NASA’s New Horizons spacecraft will fly close to Pluto this week. On the way it will take hundreds of observations before beginning the long, slow process of beaming gigabytes of data back to Earth.
These complex tasks require electricity. New Horizons is too far from the Sun to use solar panels. The deep space probe must instead rely on power cells known as radioisotope thermoelectric generators (RTGs).
RTGs use radioactive materials, but they aren’t miniature nuclear plants. Instead, the heat from their radioactive decay warms a material known as a thermoelectric – a substance that generates an electric current when warmed.
In the case of New Horizons, the source of that heat is plutonium-238: an element that was originally named after Pluto itself. The same stuff powers Cassini, Voyager, the Mars Curiosity rover and numerous other space missions.
But there’s a hitch. Plutonium-238 supplies are running low. So could space exploration be about to end?
In the US, the situation is not yet critical. “We have enough for the current planned missions for NASA for at least the next decade,” says Stephen Johnson at the Department of Energy’s Idaho National Laboratory. His lab is working toward producing new plutonium, using materials left over from the US nuclear weapons program. “We have a fairly decent supply of the starter material, neptunium,” he says, adding that his lab will begin producing plutonium-238 in the next five to eight years. “I think we’ve got enough for the better part of the century.” But eventually even neptunium stores will run out.
Americium is available and relatively cheap. “We’re turning something that would have to be disposed of into something valuable.”
In Europe, the situation is different. Not only are plutonium-238 stores running low, says Tim Tinsley, a chemical engineer and business manager at the UK’s National Nuclear Laboratory, but Europe has neither the neptunium-237 nor the necessary processing facilities to make more of it.
Fortunately RTGs don’t specifically require plutonium-238. They’ll run on any radioisotope that can generate sufficient heat and doesn't decay too quickly. “So we looked for an alternative,” Tinsley says, “and the best one we could find was americium-241”.
Like neptunium, americium is an element few people would have heard of. But it's not uncommon. “There’s a small amount in smoke detectors in everybody’s houses,” says Tinsley.
It’s also a constituent of spent nuclear reactor fuel, so there’s a lot around, unused and unwanted. “In Europe, we have several tonnes,” Tinsley says. “It’s available, relatively cheap and we’re turning something that would have to be disposed of into something valuable.”

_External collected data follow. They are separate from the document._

Lemma perm_of_counts (l k : list Z) : (forall x, length (filter (fun y => y = x) l) = length (filter (fun y => y = x) k)) -> l ≡ₚ k.
Proof.
  revert k. induction l as [|a l IH]; intros k Hc.
  - destruct k as [|b k]; [done|]. specialize (Hc b). by rewrite filter_cons_True in Hc.
  - assert (Ha : a ∈ k).
    { specialize (Hc a). rewrite filter_cons_True in Hc by done. destruct (filter _ k) as [|y m] eqn:E; [done|].
      assert (Hy : y ∈ filter (fun y => y = a) k) by (rewrite E; left). by apply list_elem_of_filter in Hy as [-> Hy]. }
    apply elem_of_Permutation in Ha as (k' & Hk). rewrite Hk. apply perm_skip, IH. intros x. specialize (Hc x). rewrite Hk in Hc. rewrite !filter_cons in Hc.
    case_decide; cbn in Hc; lia.
Qed.

Lemma target_perm regions : (forall y, y ∈ regions -> 0 <= y <= 3) -> target_regions regions ≡ₚ regions.
Proof. intros Hb. apply perm_of_counts. intros x. by apply target_count. Qed.

Lemma replicate_sorted n (x : Z) : StronglySorted Z.le (replicate n x).
Proof. induction n as [|n IH]; cbn; constructor; [done|]. apply Forall_replicate. lia. Qed.

Lemma target_sorted regions : StronglySorted Z.le (target_regions regions).
Proof.
  unfold target_regions, zreplicate. cbn [map concat].
  assert (H : forall n x l, StronglySorted Z.le l -> (forall y, y ∈ l -> x <= y) -> StronglySorted Z.le (replicate n x ++ l) /\ forall y, y ∈ replicate n x ++ l -> x <= y).
  { intros n x l Hl Hx. split.
    - apply StronglySorted_app. split; [|by split; [apply replicate_sorted|]]. intros y z [-> _]%elem_of_replicate Hz. by apply Hx.
    - intros y [[-> _]%elem_of_replicate|Hy]%elem_of_app; [lia|by apply Hx]. }
  destruct (H (Z.to_nat (region_count 3 regions)) 3 [] ltac:(constructor) ltac:(intros y Hy%elem_of_nil; done)) as [H3 B3].
  destruct (H (Z.to_nat (region_count 2 regions)) 2 _ H3) as [H2 B2]; [intros y Hy; specialize (B3 y Hy); lia|].
  destruct (H (Z.to_nat (region_count 1 regions)) 1 _ H2) as [H1 B1]; [intros y Hy; specialize (B2 y Hy); lia|].
  apply (H _ 0 _ H1). intros y Hy. specialize (B1 y Hy). lia.
Qed.

Lemma sorted_lookup (l : list Z) i j x y : StronglySorted Z.le l -> (i <= j)%nat -> l !! i = Some x -> l !! j = Some y -> x <= y.
Proof.
  revert i j. induction l as [|a l IH]; intros i j Hs Hij Hx Hy; [done|]. inversion Hs as [|? ? Hs' Hf]; subst.
  destruct i as [|i], j as [|j]; cbn in *; [injection Hx as <-; injection Hy as <-; lia| |lia|by eapply (IH i j); [|lia|..]].
  injection Hx as <-. rewrite Forall_forall in Hf. apply Hf. by eapply list_elem_of_lookup_2.
Qed.

Lemma map_sorted (f : nat -> Z) (P : nat -> Prop) `{!forall x, Decision (P x)} a n :
  (forall i j, (a <= i <= j)%nat -> (j < a + n)%nat -> f i <= f j) -> StronglySorted Z.le (map f (filter P (seq a n))).
Proof.
  revert a. induction n as [|n IH]; intros a Hf; [constructor|]. cbn [seq]. rewrite filter_cons.
  assert (Hs : StronglySorted Z.le (map f (filter P (seq (S a) n)))) by (apply IH; intros i j Hi Hj; apply Hf; lia).
  case_decide; [|done]. cbn. constructor; [done|]. apply Forall_forall. intros y (j & -> & Hj)%list_elem_of_fmap.
  apply list_elem_of_filter in Hj as [_ Hj%elem_of_seq]. apply Hf; lia.
Qed.

Lemma map_default_seq (l : list Z) : map (fun i => default 0 (l !! i)) (seq 0 (length l)) = l.
Proof.
  apply list_eq. intros i. rewrite list_lookup_fmap. destruct (decide (i < length l)%nat) as [Hi|Hi].
  - rewrite lookup_seq_lt by done. cbn. by destruct (lookup_lt_is_Some_2 l i Hi) as [x ->].
  - rewrite lookup_seq_ge, lookup_ge_None_2 by lia. done.
Qed.
Lemma processors_in_sync_witness : process_dict_updates run_state entries_ab (update_of batch_b) !! 0 = Some 2 /\ entries_ab !! 0 = Some 3.
Proof.
  split; [|vm_compute; reflexivity].
  etransitivity; [apply (processors_in_sync 4 8 3 run_state run_len id (fun _ => false) id run_len_pos (delete "a" states_ab) entries_ab batch_b false run_metadata
    (update_of batch_b) (match refresh run_metadata batch_b with Ok p => p.1.2 | Err _ => run_metadata end) (refreshed batch_b) b_reached ltac:(vm_compute; reflexivity) 0%nat)|].
  vm_compute. reflexivity.
Defined.

(** [b] decodes and comes before [a], which has not started. *)
Definition run_scheduled : gmap string Z := {["a" := 3; "b" := 1]}.
Lemma reorder_sorts_regions_witness :
  exists changed b', reorder_batch_to_split_decodes_and_prefills false 1 run_scheduled batch_ready = Ok (changed, b') /\
    req_regions 1 run_scheduled batch_ready = Ok [3; 0] /\ req_regions 1 run_scheduled b' = Ok [0; 3].
Proof.
  destruct (reorder_sorts_regions 4 8 3 run_state run_len id (fun _ => false) id run_len_pos 1 run_scheduled states_ab ∅ batch_ready ready_reached) as (l & c & b' & H1 & H2 & _ & H3 & _).
  - intros r Hr. change (batch_map batch_ready) with ((fun i => view batch_ready (Z.to_nat i)) <$> req_id_to_index (ib_ids batch_ready)) in Hr. rewrite lookup_fmap in Hr.
    apply fmap_is_Some in Hr. assert (Hi : req_id_to_index (ib_ids batch_ready) = {["a" := 0; "b" := 1]}) by (vm_compute; reflexivity). rewrite Hi in Hr.
    unfold run_scheduled. destruct Hr as [x Hx]. apply lookup_insert_Some in Hx as [[<- _]|[_ Hx]]; [by eexists|].
    apply lookup_singleton_Some in Hx as [<- _]. by eexists.
  - exists c, b'. assert (Hl : req_regions 1 run_scheduled batch_ready = Ok [3; 0]) by (vm_compute; reflexivity). rewrite Hl in H1. injection H1 as <-. split; [exact H2|split; [exact Hl|]]. rewrite H3. vm_compute. reflexivity.
Defined.

(** ** Masks of allowed tokens *)

Definition two_masks : RunBatch :=
  added_to (run_cached "n" [0] 1 14 (Some [2])) (added_to (run_cached "m" [2; 0] 2 13 (Some [0])) run_empty).
Definition batch_bc : RunBatch := condensed (added_to req_c (refreshed batch_b)).
Definition swapped (b : RunBatch) : RunBatch := match swap_states false 0 1 b with Ok b' => b' | Err _ => b end.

That said, americium isn’t a perfect plutonium substitute. Plutonium-238 produces so much heat per gram that New Horizons only needed about 11 kilograms of specially packaged plutonium dioxide pellets to supply the 200 watts of power the spacecraft needed once it arrived at Pluto.
If New Horizons had been powered by americium-241, it would have required about 40 kilograms of the radioactive material to produce the same amount of energy. The difference comes from americium’s half-life of 432 years compared to plutonium’s 88 years. “Both are emitting very similar radiation, but the plutonium does it quicker,” Tinsley says.
But that slower rate of decay can also be an advantage because it means an americium-powered RTG will run far longer than a plutonium-powered one.
While plutonium’s 88-year half-life might seem like a long time, it’s actually short enough to pose problems for deep space exploration. When the two Voyager spacecraft were launched in 1977, for example, their plutonium-powered RTGs were capable of supplying more than 400 watts of power. Now, 38 years later, NASA reports their power generation has dropped to about 250 watts. By 2025 the two spacecraft will no longer be able to operate.
A similar fate awaits New Horizons, says Alan Stern, a planetary scientist from the Southwest Research Institute in Boulder, Colorado, who is the mission’s principle investigator. “If we had power to run the spacecraft, we could operate for over another 50 years.” That time could be used to try and hunt down the distant, undiscovered objects many astronomers now believe lurk at the frigid fringes of our Solar System. Instead, New Horizons will run out of juice in the mid to late 2030s.
And americium’s extra weight is not necessarily a deal breaker. The plutonium in New Horizons’ RTG is only 2.3% of the spacecraft’s total mass. Switching to americium wouldn’t change that enormously.
So as the world waits for a close-up of Pluto, the European Space Agency is funding Tinsley’s lab’s efforts. “We could have these flying in the next decade,” he says.